Second in what will probably become a series. I recently came back from the Conference on College Composition and Communication (CCCC, or 4Cs) in Chicago, where the organizers put together a panel on ChatGPT that indicated that our institutional memory is better than I’d feared—panelists remembered their Cindy Selfe, though unfortunately not their Doug Hesse. Short version: I was probably the wrong audience for the panel, and I think they did a solid job, though I would have wished for more depth. It was helpful to me in that I made some connections after the Q&A, and the panel also helped me imagine the panel presentation I’d hoped to see, so I’ve been working on a long-read semi-technical ChatGPT explainer with implications for composition instructors that I’ll post here in the next few days. The strongest parts of the panel were those dealing with direct pedagogical applications of ChatGPT. I wonder, though, what Peter Elbow might say about ChatGPT and “closing my eyes as I speak,” since ChatGPT effectively removes one element (the rhetor or writer) from the rhetorical triangle, productively isolating the other two elements (audience and message) for analysis of how they interact. What sorts of rhetorical experiments might we perform that would benefit from reducing the number of variables to analyze by entirely dismissing the possibility of authorship and rhetorical purpose?

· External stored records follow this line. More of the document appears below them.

(** ** Signing in and registering *)

(** X9. A failed [login] returns false and leaves the store signed out: the
    flag is false, token and summary are null, loading is off and
    [auth_error] holds the message of the failure, whatever session was in
    the store before; no notification is shown.  A successful [login]
    returns true with the flag set and the token and user of the response
    stored; when that token is non-empty the profile load has been started
    ([loading_auth] is on), otherwise it has not; and if that profile load
    is then refused with 401, the store is signed out again. *)
Theorem X9_login (w : Store.World) :
  (forall e,
      let result := StoreAuth.login (Store.Rejected e) w in
      let s' := Store.store (snd result) in
      fst result = false
      /\ Store.is_authenticated s' = false
      /\ Store.access_token s' = None
      /\ Store.user_profile_summary s' = None
      /\ Store.loading_auth s' = false
      /\ Store.auth_error s' = Some (Store.errorMessage e "Login failed")
      /\ Store.notification s' = Store.notification (Store.store w)
      /\ Store.timers (snd result) = Store.timers w)
  /\ (forall data,
         let result := StoreAuth.login (Store.Resolved data) w in
         let s' := Store.store (snd result) in
         fst result = true
         /\ Store.is_authenticated s' = true
         /\ Store.access_token s' = StoreAuth.LoginResponse.access_token data
         /\ Store.user_profile_summary s' = StoreAuth.LoginResponse.user data
         /\ Store.auth_error s' = None
         /\ Store.loading_auth s'
            = Js.truthy_opt (StoreAuth.LoginResponse.access_token data)
         /\ (forall e,
                Js.truthy_opt (StoreAuth.LoginResponse.access_token data) = true ->
                Store.AxiosError.is_401 e = true ->
                logged_out
                  (Store.store (Store.loadUserProfile (Store.Rejected e)
                                                      (snd result))))).
Proof.
  split.
  - intros e. repeat split.
  - intros data. unfold StoreAuth.login, StoreAuth.loadUserProfile_begin. simpl.
    destruct (Js.truthy_opt (StoreAuth.LoginResponse.access_token data))
             eqn:Htoken; simpl.
    + repeat (split; [reflexivity|]). intros e _ H401.
      unfold Store.loadUserProfile. simpl. rewrite Htoken, H401.
      repeat split.
    + repeat (split; [reflexivity|]). intros e Hno. discriminate.
Qed.
(** * The job-queue node of ert: a shallow embedding of
      [res/job_queue/job_queue_node.py] and the properties of its monitor.

    A [JobQueueNode] drives one job: it submits it through a driver, polls
    the backend in a monitor loop that runs on a thread of its own, kills the
    job on request or when it runs too long, runs the caller's callbacks and
    decides about re-submission.

    The Python methods are embedded as computations of a small monad [M] that
    threads the machine state (the node, the history of the calls made to the
    outside world, the clock and the thread objects) and carries Python's
    control effects: a value, an early [return], a raised exception, or a call
    that never comes back.  Everything the node asks of the outside (driver,
    clock, callbacks) is answered by an oracle that sees the whole history, so
    the theorems hold for every deterministic backend, clock and callback. *)

From Stdlib Require Import ZArith List String Bool Lia.
From stdpp Require Import base list.
Import ListNotations.
Local Open Scope Z_scope.

(** ** Enumerations *)

(** Modelled from the spec: [res/job_queue/job_status_type_enum.py] is not
    part of the sources at hand; these are the queue statuses the data model
    lists, under the names [job_queue_node.py] uses for them. *)
Inductive JobStatusType : Type :=
  | JOB_QUEUE_WAITING
  | JOB_QUEUE_SUBMITTED
  | JOB_QUEUE_PENDING
  | JOB_QUEUE_RUNNING
  | JOB_QUEUE_DONE
  | JOB_QUEUE_EXIT
  | JOB_QUEUE_SUCCESS
  | JOB_QUEUE_FAILED
  | JOB_QUEUE_IS_KILLED
  | JOB_QUEUE_UNKNOWN.

(** Modelled from the spec: [res/job_queue/thread_status_type_enum.py] is
    missing too; the five worker statuses of the data model. *)
Inductive ThreadStatus : Type :=
  | READY
  | RUNNING
  | STOPPING
  | DONE
  | FAILED.

(** Modelled from the spec: [res/job_queue/job_submit_status_type_enum.py] is
    missing; a submission is OK or it failed, in the job or in the driver. *)
Inductive JobSubmitStatusType : Type :=
  | SUBMIT_OK
  | SUBMIT_JOB_FAIL
  | SUBMIT_DRIVER_FAIL.

#[global] Instance JobStatusType_eq_dec : EqDecision JobStatusType.
Proof. solve_decision. Defined.
#[global] Instance ThreadStatus_eq_dec : EqDecision ThreadStatus.
Proof. solve_decision. Defined.
#[global] Instance JobSubmitStatusType_eq_dec : EqDecision JobSubmitStatusType.
Proof. solve_decision. Defined.

(** The exceptions the node distinguishes: [run_done_callback] catches
    [ValueError], the monitor raises [AssertionError], and anything else a
    callback raises is just passed on. *)
Inductive exn : Type :=
  | ValueError
  | AssertionError
  | OtherError.

(** ** The outside world *)

(** The caller's callback arguments: the node never looks inside them. *)
Definition CallbackArgs : Type := list string.

(** A semaphore is known by its name; the node only enters and leaves it. *)
Definition Semaphore : Type := nat.

(** What the logger is asked to write (lines 192 and 194-197). *)
Inductive LogMessage : Type :=
  | MaxRuntimeReached (run_path : string)
  | TriedKilling (tried_killing : Z) (run_path : string).

(** One event per call that leaves the node.  A [Trace] is the history of
    these calls, the most recent one first. *)
Inductive Event : Type :=
  | EvSubmit (outcome : JobSubmitStatusType)
  | EvUpdateStatus (reported : JobStatusType)
  | EvKill (ok : bool)
  | EvTime (t : Z)
  | EvSleep (seconds : Z)
  | EvDoneCallback (args : CallbackArgs)
  | EvExitCallback (args : CallbackArgs)
  | EvTimeoutCallback (args : CallbackArgs)
  | EvLogInfo (msg : LogMessage)
  | EvLogWarning (msg : LogMessage)
  | EvSemaAcquire (sema : Semaphore)
  | EvSemaRelease (sema : Semaphore)
  | EvThreadStart (tid : nat).

Definition Trace : Type := list Event.

(** What a callback does when it is called: it returns a value, of which the
    node only uses the truth value, or it raises. *)
Inductive CbResult : Type :=
  | CbReturn (truthy : bool)
  | CbRaise (e : exn).

Definition Callback : Type := Trace -> CallbackArgs -> CbResult.

(** The driver, as far as the node can tell: what a submission answers and
    which queue status it leaves on the node, which queue status a poll
    finds, and whether a kill command went through. *)
Record Driver : Type := mkDriver {
  drv_submit : Trace -> JobStatusType -> JobSubmitStatusType * JobStatusType;
  drv_poll : Trace -> JobStatusType -> JobStatusType;
  drv_kill : Trace -> bool
}.

(** ** The node *)

(** The attributes of a [JobQueueNode].  The first two live in the C object
    behind it (read by [_get_status] and [_get_submit_attempt]); the others
    are the Python attributes set by [__init__].  [_thread] names a thread
    object of the machine state; [_mutex] is [true] while the lock is held.
    Times and durations are exact numbers of clock ticks. *)
Record JobQueueNode : Type := mkNode {
  c_status : JobStatusType;
  c_submit_attempt : Z;
  done_callback_function : Callback;
  exit_callback_function : Callback;
  callback_timeout : option Callback;
  callback_arguments : CallbackArgs;
  _thread_status : ThreadStatus;
  _thread : option nat;
  _mutex : bool;
  _tried_killing : Z;
  run_path : string;
  _max_runtime : option Z;
  _start_time : option Z;
  _end_time : option Z;
  _timed_out : bool
}.

Definition with_c_status (v : JobStatusType) (n : JobQueueNode) : JobQueueNode :=
  mkNode v (c_submit_attempt n) (done_callback_function n)
    (exit_callback_function n) (callback_timeout n) (callback_arguments n)
    (_thread_status n) (_thread n) (_mutex n) (_tried_killing n) (run_path n)
    (_max_runtime n) (_start_time n) (_end_time n) (_timed_out n).

Definition with_c_submit_attempt (v : Z) (n : JobQueueNode) : JobQueueNode :=
  mkNode (c_status n) v (done_callback_function n)
    (exit_callback_function n) (callback_timeout n) (callback_arguments n)
    (_thread_status n) (_thread n) (_mutex n) (_tried_killing n) (run_path n)
    (_max_runtime n) (_start_time n) (_end_time n) (_timed_out n).

Definition with_thread_status (v : ThreadStatus) (n : JobQueueNode) : JobQueueNode :=
  mkNode (c_status n) (c_submit_attempt n) (done_callback_function n)
    (exit_callback_function n) (callback_timeout n) (callback_arguments n)
    v (_thread n) (_mutex n) (_tried_killing n) (run_path n)
    (_max_runtime n) (_start_time n) (_end_time n) (_timed_out n).

Definition with_thread (v : option nat) (n : JobQueueNode) : JobQueueNode :=
  mkNode (c_status n) (c_submit_attempt n) (done_callback_function n)
    (exit_callback_function n) (callback_timeout n) (callback_arguments n)
    (_thread_status n) v (_mutex n) (_tried_killing n) (run_path n)
    (_max_runtime n) (_start_time n) (_end_time n) (_timed_out n).

Definition with_mutex_held (v : bool) (n : JobQueueNode) : JobQueueNode :=
  mkNode (c_status n) (c_submit_attempt n) (done_callback_function n)
    (exit_callback_function n) (callback_timeout n) (callback_arguments n)
    (_thread_status n) (_thread n) v (_tried_killing n) (run_path n)
    (_max_runtime n) (_start_time n) (_end_time n) (_timed_out n).

Definition with_tried_killing (v : Z) (n : JobQueueNode) : JobQueueNode :=
  mkNode (c_status n) (c_submit_attempt n) (done_callback_function n)
    (exit_callback_function n) (callback_timeout n) (callback_arguments n)
    (_thread_status n) (_thread n) (_mutex n) v (run_path n)
    (_max_runtime n) (_start_time n) (_end_time n) (_timed_out n).

Definition with_start_time (v : option Z) (n : JobQueueNode) : JobQueueNode :=
  mkNode (c_status n) (c_submit_attempt n) (done_callback_function n)
    (exit_callback_function n) (callback_timeout n) (callback_arguments n)
    (_thread_status n) (_thread n) (_mutex n) (_tried_killing n) (run_path n)
    (_max_runtime n) v (_end_time n) (_timed_out n).

Definition with_end_time (v : option Z) (n : JobQueueNode) : JobQueueNode :=
  mkNode (c_status n) (c_submit_attempt n) (done_callback_function n)
    (exit_callback_function n) (callback_timeout n) (callback_arguments n)
    (_thread_status n) (_thread n) (_mutex n) (_tried_killing n) (run_path n)
    (_max_runtime n) (_start_time n) v (_timed_out n).

Definition with_timed_out (v : bool) (n : JobQueueNode) : JobQueueNode :=
  mkNode (c_status n) (c_submit_attempt n) (done_callback_function n)
    (exit_callback_function n) (callback_timeout n) (callback_arguments n)
    (_thread_status n) (_thread n) (_mutex n) (_tried_killing n) (run_path n)
    (_max_runtime n) (_start_time n) (_end_time n) v.

(** ** Threads and the machine state *)

(** Where a monitor thread stands: it has not run a line of [_job_monitor]
    yet, or it is at the head of the [while] loop with its local
    [current_status]. *)
Inductive MonitorPoint : Type :=
  | AtEntry
  | AtLoopHead (current_status : JobStatusType).

(** A [threading.Thread] whose target is [_job_monitor]: whether it is
    alive, where it stands, and the arguments it was created with. *)
Record Thread : Type := mkThread {
  th_alive : bool;
  th_at : MonitorPoint;
  th_driver : Driver;
  th_pool_sema : Semaphore;
  th_max_submit : Z
}.

(** The machine state: the node, the history, the clock (what [time.time()]
    answers after a given history) and the thread objects created so far,
    a thread's identifier being its position. *)
Record State : Type := mkState {
  node : JobQueueNode;
  trace : Trace;
  clock : Trace -> Z;
  threads : list Thread
}.

Definition with_node (n : JobQueueNode) (s : State) : State :=
  mkState n (trace s) (clock s) (threads s).

Definition with_trace (tr : Trace) (s : State) : State :=
  mkState (node s) tr (clock s) (threads s).

Definition with_threads (ths : list Thread) (s : State) : State :=
  mkState (node s) (trace s) (clock s) ths.

(** ** The monad *)

(** How a Python statement ends: normally with a value, with a [return] out
    of the enclosing function, with an exception, or never. *)
Inductive Res (A : Type) : Type :=
  | Ok (a : A)
  | Return_
  | Raise (e : exn)
  | Diverge.

Arguments Ok {A} a.
Arguments Return_ {A}.
Arguments Raise {A} e.
Arguments Diverge {A}.

Definition M (A : Type) : Type := State -> Res A * State.
(** X3: [build] looks at package.json only through the names that
    contain "-component-", in the order they are declared: two
    package.json files with the same such names, in the same order, give
    the same reads and the same output, whatever else they list. *)
Theorem build_depends_on_components_only
  (w : Css.world) (c : Css.config) (p p' : Css.package) :
  filter (fun m => Css.is_component m = true) (Css.listed p)
  = filter (fun m => Css.is_component m = true) (Css.listed p') →
  Css.build (Variation.repackage w p) c = Css.build (Variation.repackage w p') c.
Proof.
  intros Hsame.
  assert (Css.modules p = Css.modules p') as Hmodules.
  { by rewrite !modules_listed, Hsame. }
  unfold Css.build, Variation.repackage.
  cbn [Css.package_json Css.readFile Css.completion]. by rewrite Hmodules.
Qed.

Lemma build_depends_on_components_witness :
  Css.build (Variation.repackage Sample.world Sample.package) Sample.c480
  = Css.build
      (Variation.repackage Sample.world
         (Css.Package (Some [("stb-component-page", "^2.0.0")])
                      (Some [("eslint", "^8.0.0"); ("mag-component-panel", "1.x");
                             ("42", "0.0.1")])))
      Sample.c480.
Proof.
  apply (build_depends_on_components_only Sample.world Sample.c480).
  reflexivity.
Defined.

(** ** css.js: repeated calls of the tasks generator *)

Section GeneratorMore.
Implicit Types (config : Css.config) (st : CssTasks.state) (p s : string).

(** With one prefix, the names of two different suffixes never meet. *)
Lemma task_names_disjoint p s1 s2 name :
  s1 ≠ s2 →
  name ∈ CssTasks.task_names (Css.Options p s1) →
  name ∉ CssTasks.task_names (Css.Options p s2).
Proof.
  intros Hs. unfold CssTasks.task_names. simpl.
  assert (∀ x y, x +:+ s1 ≠ y +:+ s2 → p +:+ x +:+ s1 ≠ p +:+ y +:+ s2) as Hne.
  { intros x y Hxy Heq. apply Hxy. by apply (inj (String.append p)) in Heq. }
  assert (∀ x, p +:+ x +:+ s1 ≠ p +:+ x +:+ s2) as Hsame.
  { intros x Heq. apply Hs.
    apply (inj (String.append p)) in Heq. by apply (inj (String.append x)) in Heq. }
  rewrite !elem_of_cons.
  intros [->|[->|[->|Hnil]]]; [| | |by apply not_elem_of_nil in Hnil];
    intros [Heq|[Heq|[Heq|Hnil]]];
    try (by apply not_elem_of_nil in Hnil);
    try (by apply Hsame in Heq);
    revert Heq; apply Hne; discriminate.
Qed.
End GeneratorMore.

(** X4: a second call of the CSS tasks generator with the same config
    and options changes nothing: the registry and [generator.options] are
    as the first call left them. *)
Theorem generator_idempotent
  (config : Css.config) (options : option Css.options_arg) (st : CssTasks.state) :
  CssTasks.generator config options (CssTasks.generator config options st)
  = CssTasks.generator config options st.
Proof.
  assert (Css.assign (Css.assign (CssTasks.generator_options st)
                        (default (Css.OptionsArg None None) options))
                     (default (Css.OptionsArg None None) options)
          = Css.assign (CssTasks.generator_options st)
                       (default (Css.OptionsArg None None) options)) as Hopts.
  { destruct options as [[[p|] [s|]]|]; by destruct (CssTasks.generator_options st). }
  assert (∀ a b : CssTasks.state,
            CssTasks.tasks a = CssTasks.tasks b →
            CssTasks.generator_options a = CssTasks.generator_options b → a = b)
    as Hstate.
  { intros [ta oa] [tb ob]. simpl. by intros -> ->. }
  set (st1 := CssTasks.generator config options st).
  assert (CssTasks.generator_options (CssTasks.generator config options st1)
          = CssTasks.generator_options st1) as Ho.
  { subst st1. by rewrite !generator_options_assign. }
  apply Hstate; [|done].
  rewrite (generator_tasks config options st1), Ho.
  subst st1. rewrite generator_tasks.
  apply map_eq. intros k. rewrite !lookup_insert.
  repeat case_decide; done.
Qed.

(** X5: calls that differ in their suffix only register six distinct
    names, so the registry is the same whichever call comes first; what
    depends on the order is [generator.options], which keeps the suffix
    of the later call. *)
Theorem generator_suffixes_commute
  (config1 config2 : Css.config) (s1 s2 : string) (st : CssTasks.state) :
  s1 ≠ s2 →
  (∀ name, name ∈ CssTasks.task_names
                    (Css.Options (Css.prefix (CssTasks.generator_options st)) s1) →
           name ∉ CssTasks.task_names
                    (Css.Options (Css.prefix (CssTasks.generator_options st)) s2))
  ∧ CssTasks.tasks
      (CssTasks.generator config2 (Some (Css.OptionsArg None (Some s2)))
         (CssTasks.generator config1 (Some (Css.OptionsArg None (Some s1))) st))
    = CssTasks.tasks
        (CssTasks.generator config1 (Some (Css.OptionsArg None (Some s1)))
           (CssTasks.generator config2 (Some (Css.OptionsArg None (Some s2))) st))
  ∧ Css.suffix (CssTasks.generator_options
                  (CssTasks.generator config2 (Some (Css.OptionsArg None (Some s2)))
                     (CssTasks.generator config1
                        (Some (Css.OptionsArg None (Some s1))) st)))
    = s2.
Proof.
  intros Hs. split; [|split; [|reflexivity]].
  - intros name. by apply task_names_disjoint.
  - rewrite !generator_tasks, !generator_options_assign. simpl.
    set (p := Css.prefix (CssTasks.generator_options st)).
    pose proof (task_names_disjoint p s1 s2) as Hdis.
    unfold CssTasks.task_names in Hdis. simpl in Hdis.
    assert (∀ x y, x ∈ ["config"; "build"; "clear"] → y ∈ ["config"; "build"; "clear"] →
                   p +:+ x +:+ s1 ≠ p +:+ y +:+ s2) as Hne.
    { intros x y Hx Hy Heq. apply (Hdis (p +:+ x +:+ s1)); [done| |].
      - revert Hx. rewrite !elem_of_cons.
        intros [->|[->|[->|H]]]; [by left|right; by left|right; right; by left|].
        by apply not_elem_of_nil in H.
      - rewrite Heq. revert Hy. rewrite !elem_of_cons.
        intros [->|[->|[->|H]]]; [by left|right; by left|right; right; by left|].
        by apply not_elem_of_nil in H. }
    apply map_eq. intros k. rewrite !lookup_insert.
    repeat case_decide; try done; subst; exfalso;
      match goal with
      | H : p +:+ ?x +:+ s1 = p +:+ ?y +:+ s2 |- _ =>
          revert H; apply Hne; apply (bool_decide_unpack _); by vm_compute
      | H : p +:+ ?y +:+ s2 = p +:+ ?x +:+ s1 |- _ =>
          symmetry in H; revert H; apply Hne; apply (bool_decide_unpack _); by vm_compute
      end.
Qed.

Lemma generator_suffixes_commute_witness :
  CssTasks.tasks
    (CssTasks.generator Sample.c480 (Some (Css.OptionsArg None (Some ":576")))
       (CssTasks.generator Sample.c480 (Some (Css.OptionsArg None (Some ":480")))
          CssTasks.initial))
  = CssTasks.tasks
      (CssTasks.generator Sample.c480 (Some (Css.OptionsArg None (Some ":480")))
         (CssTasks.generator Sample.c480 (Some (Css.OptionsArg None (Some ":576")))
            CssTasks.initial)).
Proof.
  destruct (generator_suffixes_commute Sample.c480 Sample.c480 ":480" ":576"
              CssTasks.initial) as (_ & Htasks & _).
  - discriminate.
  - exact Htasks.
Defined.

(** ** Preparing the variables, again and in any order *)

(** X6: the preparation is not idempotent. On a [config.vars] that a
    generator has already prepared, DEVELOP comes out [false] whatever it
    was (it no longer holds the string 'true'), and every string variable
    gets a second pair of double quotes. *)
Theorem prepare_twice (vars : gmap string JS.value) :
  Package.prepare (Package.prepare vars) !! "DEVELOP" = Some (JS.Bool false)
  ∧ (∀ name s, name ≠ "DEVELOP" → name ≠ "LIVERELOAD" →
       vars !! name = Some (JS.Str s) →
       Package.prepare (Package.prepare vars) !! name
       = Some (JS.Str (JS.quote +:+ (JS.quote +:+ s +:+ JS.quote) +:+ JS.quote))).
Proof.
  split.
  - rewrite prepare_lookup. simpl.
    unfold Package.develop_flag, JS.get. rewrite prepare_lookup. simpl.
    by destruct (Package.develop_flag vars).
  - intros name s Hd Hl Hs.
    rewrite !prepare_lookup, !decide_False by done. by rewrite Hs.
Qed.

Lemma prepare_twice_witness :
  Package.prepare (Package.prepare Sample.vars) !! "DEVELOP" = Some (JS.Bool false)
  ∧ Package.prepare Sample.vars !! "DEVELOP" = Some (JS.Bool true)
  ∧ Package.prepare (Package.prepare Sample.vars) !! "NAME"
    = Some (JS.Str (JS.quote +:+ (JS.quote +:+ "demo" +:+ JS.quote) +:+ JS.quote)).
Proof.
  destruct (prepare_twice Sample.vars) as [Hdevelop Hstring].
  split; [exact Hdevelop|]. split; [by vm_compute|].
  apply Hstring; done.
Defined.

(** X7: the escaping loop does not depend on the order in which
    [Object.keys] lists the names: visiting every name of the object once,
    in any order, and any further names that the object does not have,
    escapes each string value once and leaves the rest as it is. *)
Theorem escape_any_order (vars : gmap string JS.value) (names : list string) :
  NoDup names →
  (∀ name, is_Some (vars !! name) → name ∈ names) →
  foldl Package.escape_one vars names = Package.escape vars
  ∧ ∀ name, foldl Package.escape_one vars names !! name
            = Package.escaped <$> vars !! name.
Proof.
  intros Hnd Hall.
  assert (∀ name, foldl Package.escape_one vars names !! name
                  = Package.escaped <$> vars !! name) as Hlookup.
  { intros name. rewrite escape_fold_lookup by done.
    case_decide as Hin; [done|].
    destruct (vars !! name) as [v|] eqn:Hv; [|done].
    exfalso. apply Hin, Hall. by rewrite Hv. }
  split; [|done].
  rewrite escape_fmap. apply map_eq. intros name.
  by rewrite Hlookup, lookup_fmap.
Qed.

Lemma escape_any_order_witness :
  foldl Package.escape_one Sample.vars ["PORT"; "NAME"; "TARGET"; "DEVELOP"; "PLATFORM"]
  = Package.escape Sample.vars.
Proof.
  apply (escape_any_order Sample.vars ["PORT"; "NAME"; "TARGET"; "DEVELOP"; "PLATFORM"]).
  - apply (bool_decide_unpack _). by vm_compute.
  - intros name Hname%elem_of_dom. unfold Sample.vars in Hname.
    rewrite dom_list_to_map_L in Hname. apply elem_of_list_to_set in Hname.
    simpl in Hname. revert Hname. rewrite !elem_of_cons.
    intros [->|[->|[->|[->|H]]]]; [..|by apply not_elem_of_nil in H];
      apply (bool_decide_unpack _); by vm_compute.
Defined.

Hat tip, by the way, to Clancy Ratliff for proposing the Intellectual Property Caucus resolution on Large Language Model (LLM) AI prose generators like ChatGPT at the CCCC business meeting: seconded by me, and passed by overwhelmingly affirmative vote. The statement: The Intellectual Property Standing Group moves that teachers and administrators work with students to help them understand how to use generative language models (such as ChatGPT) ethically in different contexts, and work with educational institutions to develop guidelines for using generative language models, without resorting to taking a defensive stance.